## Task prompt
Line by line, retype the material below exactly, from its first line up to and including the one holding "ltac:(by intros)) as Ht.".

*** Opening Listed entries ***

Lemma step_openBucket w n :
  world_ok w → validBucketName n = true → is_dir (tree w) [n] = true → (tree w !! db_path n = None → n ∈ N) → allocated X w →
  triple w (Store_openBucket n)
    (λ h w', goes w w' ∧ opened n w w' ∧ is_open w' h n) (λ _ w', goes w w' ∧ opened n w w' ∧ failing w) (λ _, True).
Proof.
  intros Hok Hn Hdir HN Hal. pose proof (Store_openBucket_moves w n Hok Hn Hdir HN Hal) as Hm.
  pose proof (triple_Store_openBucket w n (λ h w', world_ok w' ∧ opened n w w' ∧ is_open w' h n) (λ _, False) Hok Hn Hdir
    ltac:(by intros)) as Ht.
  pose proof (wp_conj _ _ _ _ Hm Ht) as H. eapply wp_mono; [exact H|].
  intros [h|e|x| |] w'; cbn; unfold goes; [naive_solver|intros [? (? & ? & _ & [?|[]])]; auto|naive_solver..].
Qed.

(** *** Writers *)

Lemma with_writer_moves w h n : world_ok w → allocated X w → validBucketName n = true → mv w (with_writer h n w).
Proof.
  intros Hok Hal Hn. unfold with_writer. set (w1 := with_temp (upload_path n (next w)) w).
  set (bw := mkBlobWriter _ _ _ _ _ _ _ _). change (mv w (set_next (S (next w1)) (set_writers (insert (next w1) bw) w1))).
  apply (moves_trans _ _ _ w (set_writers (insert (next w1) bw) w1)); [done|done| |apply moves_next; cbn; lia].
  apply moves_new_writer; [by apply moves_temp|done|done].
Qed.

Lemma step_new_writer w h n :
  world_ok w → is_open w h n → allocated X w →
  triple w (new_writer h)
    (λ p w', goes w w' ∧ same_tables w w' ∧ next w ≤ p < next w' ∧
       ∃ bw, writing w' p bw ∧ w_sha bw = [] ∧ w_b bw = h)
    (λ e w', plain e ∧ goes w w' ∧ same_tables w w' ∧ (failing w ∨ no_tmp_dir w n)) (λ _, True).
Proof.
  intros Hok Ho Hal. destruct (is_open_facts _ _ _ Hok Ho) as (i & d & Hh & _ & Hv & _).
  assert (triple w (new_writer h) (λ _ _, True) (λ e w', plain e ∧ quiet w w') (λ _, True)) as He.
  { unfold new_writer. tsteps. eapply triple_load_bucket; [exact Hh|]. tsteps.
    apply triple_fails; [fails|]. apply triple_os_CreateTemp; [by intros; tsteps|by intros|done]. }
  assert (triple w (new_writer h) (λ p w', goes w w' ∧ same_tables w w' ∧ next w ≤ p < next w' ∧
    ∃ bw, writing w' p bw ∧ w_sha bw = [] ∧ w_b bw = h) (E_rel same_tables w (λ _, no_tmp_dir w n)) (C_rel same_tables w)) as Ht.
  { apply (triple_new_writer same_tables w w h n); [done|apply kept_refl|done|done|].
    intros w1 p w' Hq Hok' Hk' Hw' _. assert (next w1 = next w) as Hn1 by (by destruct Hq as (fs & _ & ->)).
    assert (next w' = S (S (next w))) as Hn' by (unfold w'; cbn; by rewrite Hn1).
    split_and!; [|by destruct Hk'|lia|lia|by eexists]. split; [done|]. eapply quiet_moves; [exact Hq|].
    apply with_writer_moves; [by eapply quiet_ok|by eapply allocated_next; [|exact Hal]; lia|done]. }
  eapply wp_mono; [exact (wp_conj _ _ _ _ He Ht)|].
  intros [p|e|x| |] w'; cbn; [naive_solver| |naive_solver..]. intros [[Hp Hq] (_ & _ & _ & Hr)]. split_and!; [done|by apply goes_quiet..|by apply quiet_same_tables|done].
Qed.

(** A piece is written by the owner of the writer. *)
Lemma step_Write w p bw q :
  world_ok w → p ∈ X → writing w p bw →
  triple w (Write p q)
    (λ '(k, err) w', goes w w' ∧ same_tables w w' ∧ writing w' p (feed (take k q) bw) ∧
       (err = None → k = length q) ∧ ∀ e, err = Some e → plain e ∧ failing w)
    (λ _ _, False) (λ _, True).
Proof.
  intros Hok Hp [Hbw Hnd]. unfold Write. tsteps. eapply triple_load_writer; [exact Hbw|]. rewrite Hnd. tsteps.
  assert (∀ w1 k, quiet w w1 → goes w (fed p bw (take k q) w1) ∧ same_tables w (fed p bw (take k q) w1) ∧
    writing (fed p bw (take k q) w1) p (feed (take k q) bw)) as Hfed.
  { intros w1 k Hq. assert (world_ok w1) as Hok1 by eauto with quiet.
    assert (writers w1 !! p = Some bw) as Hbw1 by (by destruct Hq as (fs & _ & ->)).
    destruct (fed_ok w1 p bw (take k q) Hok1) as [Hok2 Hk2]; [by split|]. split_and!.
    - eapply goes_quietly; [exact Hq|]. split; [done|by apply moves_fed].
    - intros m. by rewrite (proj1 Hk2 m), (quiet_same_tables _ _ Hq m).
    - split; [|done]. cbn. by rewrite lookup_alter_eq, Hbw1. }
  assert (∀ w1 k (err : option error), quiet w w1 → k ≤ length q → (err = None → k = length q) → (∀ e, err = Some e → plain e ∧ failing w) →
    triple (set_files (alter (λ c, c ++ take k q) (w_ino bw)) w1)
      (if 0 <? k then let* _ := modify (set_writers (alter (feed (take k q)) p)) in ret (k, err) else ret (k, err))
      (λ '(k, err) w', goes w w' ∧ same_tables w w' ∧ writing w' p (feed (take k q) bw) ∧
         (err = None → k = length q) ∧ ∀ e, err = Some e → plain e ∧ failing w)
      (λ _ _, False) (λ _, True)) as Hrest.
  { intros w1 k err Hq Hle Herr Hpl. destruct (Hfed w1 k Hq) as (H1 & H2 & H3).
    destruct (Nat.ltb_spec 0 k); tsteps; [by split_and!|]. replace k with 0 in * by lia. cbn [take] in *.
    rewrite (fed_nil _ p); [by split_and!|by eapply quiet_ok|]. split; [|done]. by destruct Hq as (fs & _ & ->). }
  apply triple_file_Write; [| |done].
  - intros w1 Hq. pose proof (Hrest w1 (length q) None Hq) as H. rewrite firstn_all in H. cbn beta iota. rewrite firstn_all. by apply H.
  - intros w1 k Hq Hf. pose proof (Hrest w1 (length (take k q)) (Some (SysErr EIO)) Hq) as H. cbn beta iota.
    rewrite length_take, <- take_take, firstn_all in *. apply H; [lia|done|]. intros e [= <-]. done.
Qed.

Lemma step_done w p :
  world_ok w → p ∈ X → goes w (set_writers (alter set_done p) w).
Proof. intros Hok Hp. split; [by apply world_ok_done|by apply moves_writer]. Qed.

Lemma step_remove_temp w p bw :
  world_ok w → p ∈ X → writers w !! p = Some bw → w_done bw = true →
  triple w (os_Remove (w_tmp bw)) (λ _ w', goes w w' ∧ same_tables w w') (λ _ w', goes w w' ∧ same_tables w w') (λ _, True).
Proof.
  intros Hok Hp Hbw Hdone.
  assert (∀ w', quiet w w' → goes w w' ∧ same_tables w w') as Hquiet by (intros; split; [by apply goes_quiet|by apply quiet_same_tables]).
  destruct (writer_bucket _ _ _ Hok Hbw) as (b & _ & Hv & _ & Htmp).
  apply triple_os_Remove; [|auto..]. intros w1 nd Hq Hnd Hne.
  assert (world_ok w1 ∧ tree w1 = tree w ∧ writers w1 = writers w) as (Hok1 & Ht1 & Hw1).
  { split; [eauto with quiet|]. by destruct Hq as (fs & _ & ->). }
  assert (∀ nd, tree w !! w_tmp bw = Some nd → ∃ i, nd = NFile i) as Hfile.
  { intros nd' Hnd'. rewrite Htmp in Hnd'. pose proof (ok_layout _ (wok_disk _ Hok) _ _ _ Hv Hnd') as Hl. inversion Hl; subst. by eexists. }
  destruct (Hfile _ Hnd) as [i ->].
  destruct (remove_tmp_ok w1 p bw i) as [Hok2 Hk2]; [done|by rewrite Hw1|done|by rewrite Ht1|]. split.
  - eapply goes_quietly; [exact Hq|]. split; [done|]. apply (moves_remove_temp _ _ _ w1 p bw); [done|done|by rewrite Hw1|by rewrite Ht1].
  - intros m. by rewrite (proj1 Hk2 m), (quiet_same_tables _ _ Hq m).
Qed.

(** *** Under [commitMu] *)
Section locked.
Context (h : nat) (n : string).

*** Closing Listed entries ***

## Reply to the exercise
Lemma step_openBucket w n :
  world_ok w → validBucketName n = true → is_dir (tree w) [n] = true → (tree w !! db_path n = None → n ∈ N) → allocated X w →
  triple w (Store_openBucket n)
    (λ h w', goes w w' ∧ opened n w w' ∧ is_open w' h n) (λ _ w', goes w w' ∧ opened n w w' ∧ failing w) (λ _, True).
Proof.
  intros Hok Hn Hdir HN Hal. pose proof (Store_openBucket_moves w n Hok Hn Hdir HN Hal) as Hm.
  pose proof (triple_Store_openBucket w n (λ h w', world_ok w' ∧ opened n w w' ∧ is_open w' h n) (λ _, False) Hok Hn Hdir
    ltac:(by intros)) as Ht.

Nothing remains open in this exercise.